After treatment. More manic than depressed. Anyone else?

Stella, hope all goes well for you today. Looking back, I used to squeeze loadsinto my Chemo good weeks too. Maybethat mindset hung on? Take those steroids…

Vickie
x

Is it that we read all these inspirational stories about amazing woman who battle on - when in fact all we have to do is be good to our nearest and dearest and of course ourselves? There is a pressure to be super-woman, to do everything perfectly, even if it is preparing our children (with boxes, love, fun times, memories, new homes) for a death that is not actually imminent? Or putting our mark on the world incase our time is up early.

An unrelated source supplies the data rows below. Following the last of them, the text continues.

(** C4. A redirect verdict whose target begins with a slash is answered
    by a redirect to the base URL, one trailing slash of it dropped,
    followed by the target; with base [http://h:5000/] and target
    [/honeypot/fakedb] that is [http://h:5000/honeypot/fakedb]. *)
Theorem redirect_resolves_relative_target
    (env : process_env) (res : response) (req : request) (raw : string)
    (js : value) (a target : string) :
  guessBodyString req = Ok raw ->
  suspect req raw = true ->
  truthy js = true ->
  toString (action_value (action_result js)) = Ok a ->
  is_redirect a = true ->
  get (action_result js) "url" = Str target ->
  startsWith target "/" = true ->
  honeypotMiddleware env res req (AxResponse js) =
    [oracle_call env req raw;
     Redirect (Str (strip_trailing_slash (HONEYPOT_BASE env) ++ target))] /\
  (forall b, HONEYPOT_BASE env = b ++ "/" ->
     strip_trailing_slash (HONEYPOT_BASE env) = b) /\
  ((forall b, HONEYPOT_BASE env <> b ++ "/") ->
     strip_trailing_slash (HONEYPOT_BASE env) = HONEYPOT_BASE env) /\
  (env_HONEYPOT_BASE env = Some "http://h:5000/" ->
   target = "/honeypot/fakedb" ->
   honeypotMiddleware env res req (AxResponse js) =
     [oracle_call env req raw;
      Redirect (Str "http://h:5000/honeypot/fakedb")]).
Proof.
  intros Hraw Hs Hj Ha Hr Hu Hsl.
  assert (Hrun : honeypotMiddleware env res req (AxResponse js) =
    [oracle_call env req raw;
     Redirect (Str (strip_trailing_slash (HONEYPOT_BASE env) ++ target))]).
  { rewrite (middleware_answer env res req raw js Hraw Hs Hj), closed_enforce.
    cbv zeta. rewrite Ha, Hr. unfold resolve_redirect, or_else.
    now rewrite Hu, (startsWith_slash_truthy _ Hsl), Hsl. }
  split; [exact Hrun |]. split; [| split].
  - intros b Hb. rewrite Hb. apply strip_trailing_slash_app.
  - apply strip_trailing_slash_other.
  - intros Hbase ->. rewrite Hrun. unfold HONEYPOT_BASE. now rewrite Hbase.
Qed.

Lemma redirect_resolves_relative_target_witness :
  honeypotMiddleware env_h5000 res_strict login_attack
    (AxResponse (answer [("action", Str "redirect");
                         ("url", Str "/honeypot/fakedb")])) =
  [oracle_call env_h5000 login_attack login_attack_raw;
   Redirect (Str "http://h:5000/honeypot/fakedb")].
Proof.
  refine (proj2 (proj2 (proj2
    (redirect_resolves_relative_target env_h5000 res_strict login_attack
       login_attack_raw
       (answer [("action", Str "redirect"); ("url", Str "/honeypot/fakedb")])
       "redirect" "/honeypot/fakedb" _ _ _ _ _ _ _))) _ _); reflexivity.
Defined.

(** C5, as stated, fails: a fake-data verdict that gives status 201 is
    answered with status 200. *)
Lemma fake_data_status_is_fixed :
  get (action_result (answer [("action", Str "fake_data");
                              ("fake_payload", Obj [("foo", Num 1)]);
                              ("status", Num 201)])) "status" = Num 201 /\
  honeypotMiddleware env_default res_strict login_attack
    (AxResponse (answer [("action", Str "fake_data");
                         ("fake_payload", Obj [("foo", Num 1)]);
                         ("status", Num 201)])) =
  [oracle_call env_default login_attack login_attack_raw;
   StatusJson (Num 200) (Obj [("foo", Num 1)])].
Proof. split; reflexivity. Qed.

(** C5, amended. A fake-data verdict is answered with status 200 whatever
    status the verdict gives, and with the verdict's [fake_payload] as
    body when that is truthy, the placeholder [{fake: "simulated data"}]
    otherwise. *)
Theorem fake_data_response
    (env : process_env) (res : response) (req : request) (raw : string)
    (js : value) :
  guessBodyString req = Ok raw ->
  suspect req raw = true ->
  truthy js = true ->
  toString (action_value (action_result js)) = Ok "fake_data" ->
  exists body,
    honeypotMiddleware env res req (AxResponse js) =
      [oracle_call env req raw; StatusJson (Num 200) body] /\
    (truthy (get (action_result js) "fake_payload") = true ->
       body = get (action_result js) "fake_payload") /\
    (truthy (get (action_result js) "fake_payload") = false ->
       body = fake_placeholder).
Proof.
  intros Hraw Hs Hj Ha.
  exists (or_else (get (action_result js) "fake_payload") fake_placeholder).
  split.
  - rewrite (middleware_answer env res req raw js Hraw Hs Hj), closed_enforce.
    cbv zeta. now rewrite Ha.
  - unfold or_else. split; intros ->; reflexivity.
Qed.

Lemma fake_data_response_witness :
  exists body,
    honeypotMiddleware env_default res_strict login_attack
      (AxResponse (answer [("action", Str "fake_data");
                           ("fake_payload", Obj [("foo", Num 1)])])) =
      [oracle_call env_default login_attack login_attack_raw;
       StatusJson (Num 200) body] /\
    body = Obj [("foo", Num 1)].
Proof.
  destruct (fake_data_response env_default res_strict login_attack
              login_attack_raw
              (answer [("action", Str "fake_data");
                       ("fake_payload", Obj [("foo", Num 1)])])
              eq_refl eq_refl eq_refl eq_refl) as [body [Hrun [Hgiven _]]].
  exists body. split; [exact Hrun | exact (Hgiven eq_refl)].
Defined.

Lemma is_tarpit_not_earlier (a : string) :
  is_tarpit a = true -> is_redirect a = false /\ (a =? "fake_data") = false.
Proof.
  unfold is_tarpit. rewrite !orb_true_iff, !String.eqb_eq.
  intros [[-> | ->] | ->]; split; reflexivity.
Qed.

(** The run of a request that reaches the tarpit branch: the timer, then
    the send, which is recorded when it returns and followed by the
    final [next()] when it throws. *)
Lemma tarpit_run (env : process_env) (res : response) (req : request)
    (raw : string) (js : value) (a : string) (d : number) :
  guessBodyString req = Ok raw ->
  suspect req raw = true ->
  truthy js = true ->
  toString (action_value (action_result js)) = Ok a ->
  is_tarpit a = true ->
  truthy (get (action_result js) "fake") = false ->
  parseInt (or_else (get (action_result js) "delay_ms") (Num 1000)) = Ok d ->
  honeypotMiddleware env res req (AxResponse js) =
    [oracle_call env req raw;
     SetTimeout d;
     outcome_of res
       (StatusSend (or_else (get (action_result js) "status") (Num 200))
                   (or_else (get (action_result js) "message") (Str "Slow down")))].
Proof.
  intros Hraw Hs Hj Ha Ht Hf Hd.
  destruct (is_tarpit_not_earlier a Ht) as [Hr Hfd].
  rewrite (middleware_answer env res req raw js Hraw Hs Hj), closed_enforce.
  cbv zeta. now rewrite Ha, Hr, Hfd, Hf, Ht, Hd.
Qed.

Lemma wait_of_tarpit_trace (call : event) (d : number) (s m : value) :
  is_post call = true ->
  wait_before_response [call; SetTimeout d; StatusSend s m] = timer_wait d.
Proof.
  destruct call; try discriminate. intros _. cbn. apply Z.add_0_r.
Qed.

Lemma timer_wait_in_range (n : Z) :
  (1 <= n <= 2147483647)%Z -> timer_wait (Int n) = n.
Proof.
  intros [H1 H2]. unfold timer_wait.
  apply Z.leb_le in H1. apply Z.leb_le in H2. now rewrite H1, H2.
Qed.

(** C6, as stated, fails: a tarpit verdict that gives the delay 0 is not
    answered after 0 ms but after the timer is set to 1000 ms; and when
    the send throws (a response object that refuses the status 42), no
    response with the verdict's status is emitted at all. *)
Lemma zero_delay_is_not_honoured :
  get (action_result (answer [("action", Str "tarpit"); ("delay_ms", Num 0)]))
      "delay_ms" = Num 0 /\
  honeypotMiddleware env_default res_strict login_attack
    (AxResponse (answer [("action", Str "tarpit"); ("delay_ms", Num 0)])) =
  [oracle_call env_default login_attack login_attack_raw;
   SetTimeout (Int 1000);
   StatusSend (Num 200) (Str "Slow down")] /\
  honeypotMiddleware env_default res_strict login_attack
    (AxResponse (answer [("action", Str "tarpit"); ("delay_ms", Num 50);
                         ("status", Num 42)])) =
  [oracle_call env_default login_attack login_attack_raw;
   SetTimeout (Int 50);
   Next].
Proof. repeat split; reflexivity. Qed.

(** C6, amended. For a verdict whose action is [tarpit], [tarpit_slowdown]
    or [delay] and whose [fake] flag is absent or falsy, the middleware
    sets the timer to [parseInt(delay_ms || 1000)] (the verdict's delay
    when [delay_ms] is a non-zero integer, 1000 when it is absent, zero
    or otherwise falsy) and only after it calls the send with the
    verdict's status (200 when falsy) and message ("Slow down" when
    falsy). When the send returns, the response is emitted no earlier
    than the timer's wait after the verdict is received: the verdict's
    delay when that is an integer from 1 to 2^31-1 ms, 1000 ms when
    [delay_ms] is absent or falsy. When the send throws, the request
    passes through after the timer. *)
Theorem tarpit_response
    (env : process_env) (res : response) (req : request) (raw : string)
    (js : value) (a : string) (d : number) :
  guessBodyString req = Ok raw ->
  suspect req raw = true ->
  truthy js = true ->
  toString (action_value (action_result js)) = Ok a ->
  is_tarpit a = true ->
  truthy (get (action_result js) "fake") = false ->
  parseInt (or_else (get (action_result js) "delay_ms") (Num 1000)) = Ok d ->
  let status := or_else (get (action_result js) "status") (Num 200) in
  let message := or_else (get (action_result js) "message") (Str "Slow down") in
  let tr := honeypotMiddleware env res req (AxResponse js) in
  (send_throws res status message = false ->
     tr = [oracle_call env req raw; SetTimeout d; StatusSend status message] /\
     wait_before_response tr = timer_wait d) /\
  (send_throws res status message = true ->
     tr = [oracle_call env req raw; SetTimeout d; Next]) /\
  (forall n : safe_int,
     get (action_result js) "delay_ms" = Number n -> int_value n <> 0%Z ->
     d = Int n /\
     ((1 <= n <= 2147483647)%Z -> timer_wait d = n)) /\
  (truthy (get (action_result js) "delay_ms") = false ->
     d = Int 1000 /\ timer_wait d = 1000%Z).
Proof.
  intros Hraw Hs Hj Ha Ht Hf Hd. cbv zeta.
  pose proof (tarpit_run env res req raw js a d Hraw Hs Hj Ha Ht Hf Hd) as Hrun.
  unfold outcome_of in Hrun. cbn [throws] in Hrun.
  split; [| split; [| split]].
  - intros Hret. rewrite Hret in Hrun. split; [exact Hrun |].
    rewrite Hrun. now apply wait_of_tarpit_trace.
  - intros Hthr. now rewrite Hthr in Hrun.
  - intros n Hn Hnz. rewrite Hn in Hd. unfold or_else in Hd.
    cbn [truthy] in Hd. apply Z.eqb_neq in Hnz. rewrite Hnz in Hd.
    cbn [negb] in Hd. rewrite parseInt_Number in Hd. injection Hd as <-.
    split; [reflexivity | apply timer_wait_in_range].
  - intros Hfalsy. unfold or_else in Hd. rewrite Hfalsy in Hd.
    rewrite parseInt_Number in Hd. injection Hd as <-.
    split; reflexivity.
Qed.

I am reading The Power of Now, it is a wonderful book about being conscious in the NOW and enjoying every thing that we have right now, in the present moment. It may be a bit spiritual enlightenment for some, but even so, it does give some very good life lessons about just simply being and enjoying what we have.

Vickie im so glad you posted this, as i thought it was just me. So nice to know there are others that think and feel the same. I also keep letting my husband know more things regarding the kids, in case im not here to do it one day. The other mums at the school just have no idea do they?

Its a really strange feeling after treatment has finished. I feel the need to tackle something as thats what we have been doing for the last year basically. I often think of all the things I want to do or wish I had done differently in the past. There is a real need to keep the mind active! I have my trip to peru for breastcancercare to look forward to in April but already feel the need for another challenge. (Any goods runs Vickie!)
I get really anoyed at people who tell me I should slow down! They have no idea what going through my mind. I am being made reduntant from work in August so in work listen to the constant moaning. I just want to shout Live your Lifes! dont sit moaning!
Fustration!Manic! call it what you want!lol

Sarah x

Hi
Yes, i feel the same as some of you alot of the time.
This need to cram as much into life as possible…

I have two children aged nearly 3 and 6. They are hard work to be hoenst, but i still feel i need to find a job to earn money (well i need to do that anyway!), rush about sorting the house out, do voluntary work and do all the usual stuff with the kids after school and weekends.
At the moment, i have this bee in my bonnet about not having a job. I was ready to go back to work the time i was diagnosed in 09. Now i do voluntary work when my son is at nursery to make myself feel useful and have a purpose etc.

I think time is the key as has been said before.
I will never get over the shock of being diagnosed at 37 ( i know some of you were younger)…but i wll make damm sure that i get the most out of life now…

Some days i feel really cross…mainly when i catch sight of my hair which even at 3 inches i absolutely hate!

This manic thing has defined my life…when I was a teenager (13) I had a serious riding accident that caused a ruptured spleen, punctured lung et etc. I was late being taken to hospital as my parents took me home as they thought it wasn’t serious!!! I very very nearly died…
As a result I have a compromised immune system and could fall foul of an overwhelming infection…
I have never let it get to me and don’t dwell on it, have never wrapped my kids in cotton wool and have allowed them to do all sorts of dangerous activities including riding some pretty nutty horses…BUT…
The fact is I live life at speed, cram tons in, do stuff and never say ‘one day when I retire’ or ‘in a few years time…’ because having had a near death experience that left me with a legacy of doubt over whether I actually would get to 80 I have always lived in the here and now.
When my daughter was dx with bc I applauded her attitude…which mirrored mine and when I was dx 6 months later, after the initial shock decided to just keep going but to ‘stop and smell the roses’ a bit more…
I think we all tend to walk through life thinking we are immortal, even though we know we are not. Bc just gives us a reality check that life is precious and for living.
My favourite phrase for many years has been ’ life is NOT a rehearsal’
So Tors and others, heightened sense of mortality is a good thing if put to good use :wink:

Tors i ran the race for life last year in May! Rained whole day but i managed to run round course in 41 mins. This year i am draggin 6 friends with me…suffer together!!

I have taken sleeping tablets for the last 2 nights and already feel a bit better.Lack of sleep certainly makes me a bit crazy!